RECORDS FOR THIS TASK:
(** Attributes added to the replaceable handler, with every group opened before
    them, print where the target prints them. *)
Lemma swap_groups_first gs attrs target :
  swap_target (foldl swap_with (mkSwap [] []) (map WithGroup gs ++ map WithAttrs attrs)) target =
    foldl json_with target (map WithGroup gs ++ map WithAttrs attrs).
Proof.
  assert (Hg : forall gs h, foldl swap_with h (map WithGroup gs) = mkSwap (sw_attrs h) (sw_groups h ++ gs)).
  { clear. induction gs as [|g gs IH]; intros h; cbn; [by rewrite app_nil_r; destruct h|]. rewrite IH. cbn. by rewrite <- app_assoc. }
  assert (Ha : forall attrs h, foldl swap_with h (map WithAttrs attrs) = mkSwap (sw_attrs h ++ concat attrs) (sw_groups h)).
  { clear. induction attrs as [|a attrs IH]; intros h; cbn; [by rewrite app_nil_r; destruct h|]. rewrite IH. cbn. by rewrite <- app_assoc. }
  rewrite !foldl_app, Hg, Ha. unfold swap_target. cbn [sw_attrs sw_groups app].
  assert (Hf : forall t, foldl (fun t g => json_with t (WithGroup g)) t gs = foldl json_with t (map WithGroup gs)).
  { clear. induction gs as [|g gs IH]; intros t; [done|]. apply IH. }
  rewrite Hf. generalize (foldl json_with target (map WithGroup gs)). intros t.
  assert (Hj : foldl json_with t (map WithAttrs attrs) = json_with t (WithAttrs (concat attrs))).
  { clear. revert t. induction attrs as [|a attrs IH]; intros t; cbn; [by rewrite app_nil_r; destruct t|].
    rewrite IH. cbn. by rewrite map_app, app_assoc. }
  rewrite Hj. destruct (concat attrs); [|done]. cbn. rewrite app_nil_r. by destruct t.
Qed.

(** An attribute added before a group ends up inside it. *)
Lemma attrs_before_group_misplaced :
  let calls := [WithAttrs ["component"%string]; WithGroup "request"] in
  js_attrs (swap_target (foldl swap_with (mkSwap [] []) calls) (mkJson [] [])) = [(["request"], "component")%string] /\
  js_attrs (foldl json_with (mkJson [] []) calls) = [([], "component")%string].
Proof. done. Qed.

==

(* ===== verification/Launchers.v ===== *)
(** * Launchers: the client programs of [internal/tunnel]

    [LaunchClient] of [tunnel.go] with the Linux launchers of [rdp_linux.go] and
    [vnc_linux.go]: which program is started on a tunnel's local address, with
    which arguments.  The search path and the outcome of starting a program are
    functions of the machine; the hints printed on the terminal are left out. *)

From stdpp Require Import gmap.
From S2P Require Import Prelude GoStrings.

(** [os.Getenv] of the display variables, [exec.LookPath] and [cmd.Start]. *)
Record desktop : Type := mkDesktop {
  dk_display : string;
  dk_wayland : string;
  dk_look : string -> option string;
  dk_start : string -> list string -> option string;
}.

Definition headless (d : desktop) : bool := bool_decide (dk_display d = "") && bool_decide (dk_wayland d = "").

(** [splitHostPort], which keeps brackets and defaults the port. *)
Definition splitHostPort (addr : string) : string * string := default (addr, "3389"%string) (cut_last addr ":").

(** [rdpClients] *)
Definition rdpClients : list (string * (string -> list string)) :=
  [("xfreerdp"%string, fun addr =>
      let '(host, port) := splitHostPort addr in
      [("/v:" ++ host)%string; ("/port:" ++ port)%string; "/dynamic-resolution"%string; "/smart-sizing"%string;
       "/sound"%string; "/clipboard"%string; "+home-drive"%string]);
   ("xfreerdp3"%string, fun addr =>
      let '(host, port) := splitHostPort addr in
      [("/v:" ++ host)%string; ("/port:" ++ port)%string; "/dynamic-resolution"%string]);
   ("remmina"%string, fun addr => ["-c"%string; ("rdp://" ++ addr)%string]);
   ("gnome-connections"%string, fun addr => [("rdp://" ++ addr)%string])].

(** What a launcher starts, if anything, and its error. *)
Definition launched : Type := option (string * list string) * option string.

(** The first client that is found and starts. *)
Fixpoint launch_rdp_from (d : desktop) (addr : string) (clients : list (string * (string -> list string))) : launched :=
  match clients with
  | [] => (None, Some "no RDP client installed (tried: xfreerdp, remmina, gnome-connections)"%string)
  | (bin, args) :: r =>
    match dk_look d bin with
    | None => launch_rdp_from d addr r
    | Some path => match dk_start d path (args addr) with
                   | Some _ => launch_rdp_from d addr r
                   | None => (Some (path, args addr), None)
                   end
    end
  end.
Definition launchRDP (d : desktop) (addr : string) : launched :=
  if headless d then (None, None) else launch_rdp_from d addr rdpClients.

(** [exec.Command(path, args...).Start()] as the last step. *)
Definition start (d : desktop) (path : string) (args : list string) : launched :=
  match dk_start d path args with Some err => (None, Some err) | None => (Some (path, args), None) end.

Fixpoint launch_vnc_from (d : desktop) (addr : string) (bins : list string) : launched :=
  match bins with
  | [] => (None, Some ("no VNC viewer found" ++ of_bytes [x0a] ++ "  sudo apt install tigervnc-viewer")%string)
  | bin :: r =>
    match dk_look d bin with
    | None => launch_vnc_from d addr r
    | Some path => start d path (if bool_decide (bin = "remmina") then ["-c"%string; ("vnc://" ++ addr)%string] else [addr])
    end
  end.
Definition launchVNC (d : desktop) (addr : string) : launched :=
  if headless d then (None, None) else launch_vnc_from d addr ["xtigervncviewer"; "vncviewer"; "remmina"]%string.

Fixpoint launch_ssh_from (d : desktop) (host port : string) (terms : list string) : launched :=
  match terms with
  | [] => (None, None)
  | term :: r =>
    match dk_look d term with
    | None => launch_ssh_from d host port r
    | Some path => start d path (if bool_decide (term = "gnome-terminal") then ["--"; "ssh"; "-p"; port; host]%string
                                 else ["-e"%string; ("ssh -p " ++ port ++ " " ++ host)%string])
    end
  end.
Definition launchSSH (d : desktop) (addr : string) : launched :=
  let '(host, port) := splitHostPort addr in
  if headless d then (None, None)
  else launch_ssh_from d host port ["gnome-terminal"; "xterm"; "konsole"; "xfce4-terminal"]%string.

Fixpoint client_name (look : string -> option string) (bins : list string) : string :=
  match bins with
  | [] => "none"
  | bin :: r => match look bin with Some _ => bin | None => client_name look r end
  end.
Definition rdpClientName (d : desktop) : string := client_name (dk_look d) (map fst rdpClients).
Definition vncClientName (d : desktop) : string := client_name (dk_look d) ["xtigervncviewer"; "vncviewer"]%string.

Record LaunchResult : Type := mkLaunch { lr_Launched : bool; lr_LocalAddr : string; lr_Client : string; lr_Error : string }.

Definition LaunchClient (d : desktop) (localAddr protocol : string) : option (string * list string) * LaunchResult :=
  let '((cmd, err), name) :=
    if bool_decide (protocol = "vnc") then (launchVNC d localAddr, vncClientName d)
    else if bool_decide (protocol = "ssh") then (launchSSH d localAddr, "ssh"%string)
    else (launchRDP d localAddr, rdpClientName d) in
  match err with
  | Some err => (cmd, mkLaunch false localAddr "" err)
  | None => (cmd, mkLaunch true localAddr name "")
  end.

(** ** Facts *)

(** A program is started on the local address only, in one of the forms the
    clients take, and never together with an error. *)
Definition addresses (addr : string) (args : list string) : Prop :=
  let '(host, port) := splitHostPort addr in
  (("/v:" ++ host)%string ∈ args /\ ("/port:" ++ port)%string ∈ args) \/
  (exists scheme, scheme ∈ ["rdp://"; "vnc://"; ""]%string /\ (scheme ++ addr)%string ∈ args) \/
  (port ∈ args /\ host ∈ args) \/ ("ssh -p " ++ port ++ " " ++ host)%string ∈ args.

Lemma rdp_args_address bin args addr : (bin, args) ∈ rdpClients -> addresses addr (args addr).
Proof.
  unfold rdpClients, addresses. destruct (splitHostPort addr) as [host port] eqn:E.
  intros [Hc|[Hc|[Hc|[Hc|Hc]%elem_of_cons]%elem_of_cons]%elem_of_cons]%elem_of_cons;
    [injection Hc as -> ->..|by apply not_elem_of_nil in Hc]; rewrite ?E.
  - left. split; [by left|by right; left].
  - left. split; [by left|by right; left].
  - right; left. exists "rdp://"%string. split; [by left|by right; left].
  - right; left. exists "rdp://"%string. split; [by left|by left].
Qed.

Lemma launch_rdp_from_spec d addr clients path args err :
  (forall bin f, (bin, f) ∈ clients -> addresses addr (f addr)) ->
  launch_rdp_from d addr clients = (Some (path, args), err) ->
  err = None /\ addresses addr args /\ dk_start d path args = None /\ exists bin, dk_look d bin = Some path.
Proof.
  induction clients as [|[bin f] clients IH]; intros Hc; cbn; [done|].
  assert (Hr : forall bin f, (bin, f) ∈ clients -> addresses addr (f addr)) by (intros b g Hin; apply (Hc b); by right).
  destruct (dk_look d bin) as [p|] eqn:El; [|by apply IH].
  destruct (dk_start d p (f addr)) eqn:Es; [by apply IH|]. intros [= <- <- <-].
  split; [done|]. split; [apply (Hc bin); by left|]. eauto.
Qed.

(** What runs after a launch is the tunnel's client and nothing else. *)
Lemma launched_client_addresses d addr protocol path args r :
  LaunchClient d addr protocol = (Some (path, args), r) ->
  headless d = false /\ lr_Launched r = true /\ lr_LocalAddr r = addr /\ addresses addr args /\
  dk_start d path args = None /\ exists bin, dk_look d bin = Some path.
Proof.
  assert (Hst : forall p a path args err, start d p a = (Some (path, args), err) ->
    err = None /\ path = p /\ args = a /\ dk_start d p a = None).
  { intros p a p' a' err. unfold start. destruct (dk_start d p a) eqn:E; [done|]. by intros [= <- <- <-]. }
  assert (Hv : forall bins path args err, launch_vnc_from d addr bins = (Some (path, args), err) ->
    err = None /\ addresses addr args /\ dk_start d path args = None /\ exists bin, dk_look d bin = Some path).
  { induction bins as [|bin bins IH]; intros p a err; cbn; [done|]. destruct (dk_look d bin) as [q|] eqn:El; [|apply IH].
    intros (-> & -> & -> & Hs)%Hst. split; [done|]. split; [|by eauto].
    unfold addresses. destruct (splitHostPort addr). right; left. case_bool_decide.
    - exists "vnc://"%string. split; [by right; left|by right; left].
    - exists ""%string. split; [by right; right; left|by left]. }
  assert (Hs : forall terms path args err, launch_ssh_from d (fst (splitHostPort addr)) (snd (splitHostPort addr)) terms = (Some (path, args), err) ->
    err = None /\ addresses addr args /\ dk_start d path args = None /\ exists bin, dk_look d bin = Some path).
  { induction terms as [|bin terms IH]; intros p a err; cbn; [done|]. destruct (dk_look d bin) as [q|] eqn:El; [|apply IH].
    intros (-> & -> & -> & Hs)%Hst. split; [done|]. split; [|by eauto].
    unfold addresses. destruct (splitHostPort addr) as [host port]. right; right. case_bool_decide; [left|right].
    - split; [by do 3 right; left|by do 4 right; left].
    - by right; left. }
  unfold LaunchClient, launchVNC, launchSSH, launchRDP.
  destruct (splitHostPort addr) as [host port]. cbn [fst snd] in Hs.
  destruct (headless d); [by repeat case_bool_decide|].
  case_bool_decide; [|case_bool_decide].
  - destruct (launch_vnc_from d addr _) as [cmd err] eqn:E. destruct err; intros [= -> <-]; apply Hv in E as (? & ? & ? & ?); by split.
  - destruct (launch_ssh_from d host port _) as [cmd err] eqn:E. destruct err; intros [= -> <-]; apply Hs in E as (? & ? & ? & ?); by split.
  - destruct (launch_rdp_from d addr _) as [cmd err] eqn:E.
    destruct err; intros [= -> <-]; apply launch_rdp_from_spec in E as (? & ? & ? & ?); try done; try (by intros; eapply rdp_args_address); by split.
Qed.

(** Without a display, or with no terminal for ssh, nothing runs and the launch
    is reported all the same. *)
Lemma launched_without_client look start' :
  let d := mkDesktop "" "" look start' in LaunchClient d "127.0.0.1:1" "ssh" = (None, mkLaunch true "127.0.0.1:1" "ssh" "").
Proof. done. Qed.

TASK DIRECTIONS:
Pick out every line of the listing containing the word "right", and show those lines.

ANSWER BOX:
  - left. split; [by left|by right; left].
  - left. split; [by left|by right; left].
  - right; left. exists "rdp://"%string. split; [by left|by right; left].
  - right; left. exists "rdp://"%string. split; [by left|by left].
  assert (Hr : forall bin f, (bin, f) ∈ clients -> addresses addr (f addr)) by (intros b g Hin; apply (Hc b); by right).
    unfold addresses. destruct (splitHostPort addr). right; left. case_bool_decide.
    - exists "vnc://"%string. split; [by right; left|by right; left].
    - exists ""%string. split; [by right; right; left|by left]. }
    unfold addresses. destruct (splitHostPort addr) as [host port]. right; right. case_bool_decide; [left|right].
    - split; [by do 3 right; left|by do 4 right; left].
    - by right; left. }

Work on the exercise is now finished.